US crude exports, lightering set to boost tanker earnings, says Teekay CEO


Global shipping company Teekay is eyeing having more dirty ships in its pools and expects larger crude volumes to be exported from the US, which will support freight rates, company President and CEO Kenneth Hvid said.

Teekay is a leading shipping company with active presence in the tanker, offshore and gas carrier segments.

“In tankers, what matters is to make meaningful combinations and not [new] big investments,” Hvid said on the sidelines of the Sea Asia conference in Singapore.

However, it is not necessary to directly purchase tankers, he said.

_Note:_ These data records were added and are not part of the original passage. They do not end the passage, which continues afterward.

(** [base] is the checkpoint under the journal: the state is what a restart
    replays, and every present record has its blob.  [owned] are the paths of
    the blob store. *)
Record applier_inv (owned : bytes → Prop) (base : list record) (a : Applier S) (w : world) : Prop := {
  ai_journal : jinv (a_journal a) w;
  ai_state : a_state a = apply_all (NewStore (j_limits (a_journal a))) (base ++ j_records (a_journal a));
  ai_blobs : blobs_wf (a_blobs a) (a_journal a) (w_fs w);
  ai_present : present_verified (a_state a) (a_blobs a) (w_fs w);
  ai_owned : ∀ s, a_blobs a = Some s → bs_owns s = owned
}.

(** *** Steps of the blob store *)

(** A step that only uses the blob store: verified blobs stay verified. *)
Record blob_step (a a' : Applier S) (f f' : fs) : Prop := {
  bp_rest : a' = set_blobs (a_blobs a') a;
  bp_wf : fs_wf f';
  bp_frame : match a_blobs a, a_blobs a' with
             | Some s, Some s' => bs_owns s' = bs_owns s ∧ bs_wf s' f' ∧ fs_frame (bs_owns s) f f'
             | None, None => f' = f
             | _, _ => False
             end;
  bp_verified : ∀ k, verified (a_blobs a) f k → verified (a_blobs a') f' k
}.

Lemma set_blobs_same (a : Applier S) : set_blobs (a_blobs a) a = a.
Proof. by destruct a. Qed.

Lemma blob_step_refl a f j : fs_wf f → blobs_wf (a_blobs a) j f → blob_step a a f f.
Proof.
  intros Hf Hb. split; [by rewrite set_blobs_same|done| |done].
  destruct (a_blobs a) as [s|]; [|done]. destruct Hb as [Hb _]. split_and!; [done|done|by apply fs_frame_refl].
Qed.

Lemma blob_step_trans a b c f g h : blob_step a b f g → blob_step b c g h → blob_step a c f h.
Proof.
  intros [R1 W1 F1 V1] [R2 W2 F2 V2]. split; [|done| |by auto].
  - destruct a, b, c. unfold set_blobs in *. cbn in *. by simplify_eq.
  - destruct (a_blobs a), (a_blobs b), (a_blobs c); try done; [|by rewrite F2].
    destruct F1 as (E1 & _ & F1), F2 as (E2 & Hw & F2). split_and!; [by rewrite E2|done|].
    rewrite E1 in F2. by eapply fs_frame_trans.
Qed.

(** One call of the store. *)
Lemma on_blobs_step {A} (m : M (S * world) A) a w r a' w' :
  on_blobs m (a, w) = (r, (a', w')) →
  (a_blobs a = None ∧ a' = a ∧ w' = w ∧ r = Err ErrNilApplierBlobStore) ∨
  ∃ s s', a_blobs a = Some s ∧ a' = set_blobs (Some s') a ∧ m (s, w) = (r, (s', w')).
Proof.
  unfold on_blobs. cbn [fst snd]. destruct (a_blobs a) as [s|] eqn:Es.
  - destruct (m (s, w)) as [r1 [s1 w1]] eqn:Em. intros [= <- <- <-]. right. by exists s, s1.
  - intros [= <- <- <-]. by left.
Qed.

Lemma Get_step key a w r a' w' j :
  fs_wf (w_fs w) → blobs_wf (a_blobs a) j (w_fs w) → on_blobs (bs_Get key) (a, w) = (r, (a', w')) →
  blob_step a a' (w_fs w) (w_fs w') ∧
  ∀ d, r = Ok d → ∃ s, a_blobs a' = Some s ∧ bs_contents s (w_fs w') !! key = Some d.
Proof.
  intros Hf Hb [(? & -> & -> & ->)|(s & s' & Es & -> & HG)]%on_blobs_step; [split; [by eapply blob_step_refl|done]|].
  rewrite Es in Hb. destruct Hb as [Hb _].
  destruct (bs_Get_run _ _ _ _ _ _ Hf Hb HG) as (Hb' & Eo & Hfr & Ec & Hr). split.
  - split; [done|apply Hfr|cbn; by rewrite Es|]. cbn. intros k (s1 & d & E1 & Hd & Hk). rewrite Es in E1.
    injection E1 as <-. exists s', d. by rewrite Ec.
  - intros d ->. exists s'. by rewrite Ec.
Qed.

Lemma Put_step key d a w r a' w' j :
  fs_wf (w_fs w) → blobs_wf (a_blobs a) j (w_fs w) → SHA256Key d = key →
  on_blobs (bs_Put key d) (a, w) = (r, (a', w')) →
  blob_step a a' (w_fs w) (w_fs w') ∧ (is_Ok r = true → verified (a_blobs a') (w_fs w') key).
Proof.
  intros Hf Hb Hd [(? & -> & -> & ->)|(s & s' & Es & -> & HP)]%on_blobs_step; [split; [by eapply blob_step_refl|done]|].
  rewrite Es in Hb. destruct Hb as [Hb _].
  destruct (bs_Put_run _ _ _ _ _ _ _ Hf Hb HP) as (Hb' & Eo & Hfr & Hr).
  assert (∀ k, verified (a_blobs a) (w_fs w) k → bs_contents s' (w_fs w') = <[key := d]> (bs_contents s (w_fs w)) →
    verified (Some s') (w_fs w') k) as Hins.
  { intros k (s1 & d1 & E1 & Hd1 & Hk) Ec. rewrite Es in E1. injection E1 as <-.
    destruct (decide (k = key)) as [->|Hne].
    - exists s', d. by rewrite Ec, lookup_insert_eq.
    - exists s', d1. by rewrite Ec, lookup_insert_ne. }
  split.
  - split; [done|apply Hfr|cbn; by rewrite Es|]. intros k Hk. cbn [set_blobs a_blobs].
    destruct r as [[]|e]; [by apply Hins|]. destruct Hr as [Ec|Ec]; [|by apply Hins].
    destruct Hk as (s1 & d1 & E1 & Hd1 & Hk). rewrite Es in E1. injection E1 as <-. exists s', d1. by rewrite Ec.
  - destruct r as [[]|e]; [|done]. intros _. exists s', d. by rewrite Hr, lookup_insert_eq.
Qed.

(** A component that does not own the journal's path. *)
Lemma jfile_frame owned j f f' fd i x :
  jfile j f fd i x [] → fs_frame owned f f' → ¬ owned (filepath_Clean (j_path j)) → jfile j f' fd i x [].
Proof.
  intros [] F Hn. split; try done; [apply F|by apply (ff_fds _ _ _ F)|by apply (ff_ino _ _ _ F)|by rewrite (ff_dir _ _ _ F)].
Qed.

(** What the journal holds is not touched by the store. *)
Lemma jfile_blob_step a a' f f' fd i x :
  blobs_wf (a_blobs a) (a_journal a) f → jfile (a_journal a) f fd i x [] → blob_step a a' f f' →
  jfile (a_journal a') f' fd i x [] ∧ blobs_wf (a_blobs a') (a_journal a') f'.
Proof.
  intros Hb Hj [R W F _]. rewrite R. cbn [set_blobs a_journal a_blobs].
  destruct (a_blobs a) as [s|], (a_blobs a') as [s'|]; try done; [|by rewrite F].
  destruct F as (Eo & Hb' & F), Hb as (_ & Hn & Hs). split.
  - by eapply jfile_frame.
  - split; [done|]. rewrite <- Eo in *. split; [done|]. intros p i' fd' Hp Hi' Hfd Hbad.
    rewrite (jf_file _ _ _ _ _ _ Hj) in Hfd. injection Hfd as <-.
    rewrite (ff_fds _ _ _ F _ _ (jf_fd _ _ _ _ _ _ Hj)) in Hbad. injection Hbad as <-.
    apply (ff_new _ _ _ F) in Hi' as [Hi'|Hi']; [| |done].
    + by apply (Hs p i fd Hp Hi' (jf_file _ _ _ _ _ _ Hj)), (jf_fd _ _ _ _ _ _ Hj).
    + pose proof (jf_ino _ _ _ _ _ _ Hj) as Hx. by rewrite (wf_fresh_ino _ (jf_wf _ _ _ _ _ _ Hj) _ Hi') in Hx.
Qed.

Lemma ensureBlob_run key sup a w r a' w' j :
  fs_wf (w_fs w) → blobs_wf (a_blobs a) j (w_fs w) → ensureBlob key sup (a, w) = (r, (a', w')) →
  blob_step a a' (w_fs w) (w_fs w') ∧ (is_Ok r = true → verified (a_blobs a') (w_fs w') key).
Proof.
  intros Hf Hb HE. unfold ensureBlob in HE. step_Ok HE. cbn [fst] in HE.
  case_bool_decide as Hn; [stop HE; split; [by eapply blob_step_refl|done]|].
  destruct sup as [d|].
  - step_Ok HE. step HE as [] [a1 w1] E1; injection E1 as Ev <- <-; [|split; [by eapply blob_step_refl|done]].
    apply VerifySHA256Key_Ok in Ev. eapply Put_step; [done|done| |done]. done.
  - step HE as d [a1 w1] E1; unfold attempt in E1;
      destruct (on_blobs (bs_Get key) (a, w)) as [r2 [a2 w2]] eqn:EG;
      destruct (Get_step _ _ _ _ _ _ j Hf Hb EG) as [Hstep Hd].
    + assert (r2 = Ok d ∧ a1 = a2 ∧ w1 = w2) as (-> & -> & ->) by (unfold ret, throw in E1; repeat case_match; by simplify_eq).
      step HE as [] [a3 w3] E3; injection E3 as Ev <- <-; [|by split].
      apply VerifySHA256Key_Ok in Ev. stop HE. split; [done|]. intros _.
      destruct (Hd d eq_refl) as (s & Es & Hs). exists s, d. done.
    + assert (a1 = a2 ∧ w1 = w2) as [-> ->] by (unfold ret, throw in E1; repeat case_match; by simplify_eq). by split.
Qed.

“There is no need to own more [ships]. We are in a good system and can extract more value from larger pools,” Hvid said. The pools will become bigger if more ships are put on the Teekay platforms, he added.

Freight rates for Aframaxes are under downward pressure in East Asia because of relatively weaker demand to move cargoes of fuel oil into China from the ASEAN region, brokers across Asia said. After obtaining government permission, China’s small independent refineries, also called teapots, have made a tactical shift towards processing more crude.

Owners are struggling with daily earnings of less than $9,000/day on the key Indonesia-South Korea route for Aframaxes, according to broker estimates.

“There is a cyclical downturn at the moment but it may last less time than earlier,” he said.

Hvid said trade flows are changing but it is too early to analyze how they will develop.

However, if shale crude production increases in the US and there are larger volumes for export, it will translate into more demand for dirty tankers. “Already, crude from Alaska has been exported to Asia,” Hvid said.

Teekay’s ships are deployed in the lightering and storage business in and out of US ports and volumes have been robust in the last quarter, he said.

More changes in trade flows are expected in the next few years and overall demand will also depend on demand fundamentals, which in turn will be influenced by OPEC’s policies on crude output, he said.


The opportunities for further consolidation are fewer in the gas carrier segment, where Teekay is already a market leader with long term contracts.

In the gas sector, the duration of such contracts has fallen by more than half. Time charter contracts for LNG cargoes were once for 20-25 years; currently there is an instance of a contract for seven years, he said.

“The long-term contracts are good for our portfolio,” he said.

In the offshore sector, Hvid said the industry was volatile and there was a need for joint investments in FPSOs, or Floating, Production, Storage and Offloading.

“FPSOs involve big investments of a billion or two apiece and so there is a need to co-invest and spread out,” he said, adding it was better to have a 50% share in 20 units than 100% in 10 units.

Earlier, while addressing the same conference, Hvid recalled Teekay’s relationship with ExxonMobil and how it encouraged the company to move into the gas carrier segment.

Such multi-billion dollar investments would not have been possible without the Teekay group having public listed companies, he said.

The company’s assets have grown to $16 billion from $1 billion since 2000, he said, favoring public listing of shipping companies.

“Such growth would not have been possible if Teekay was a private operator,” he noted.

Public listing gives better access to bank lending and a diversified group of capital providers, he said.

After the global economic recession a decade ago, even commercial banks are more focused on their bigger and financially healthy customers, he added.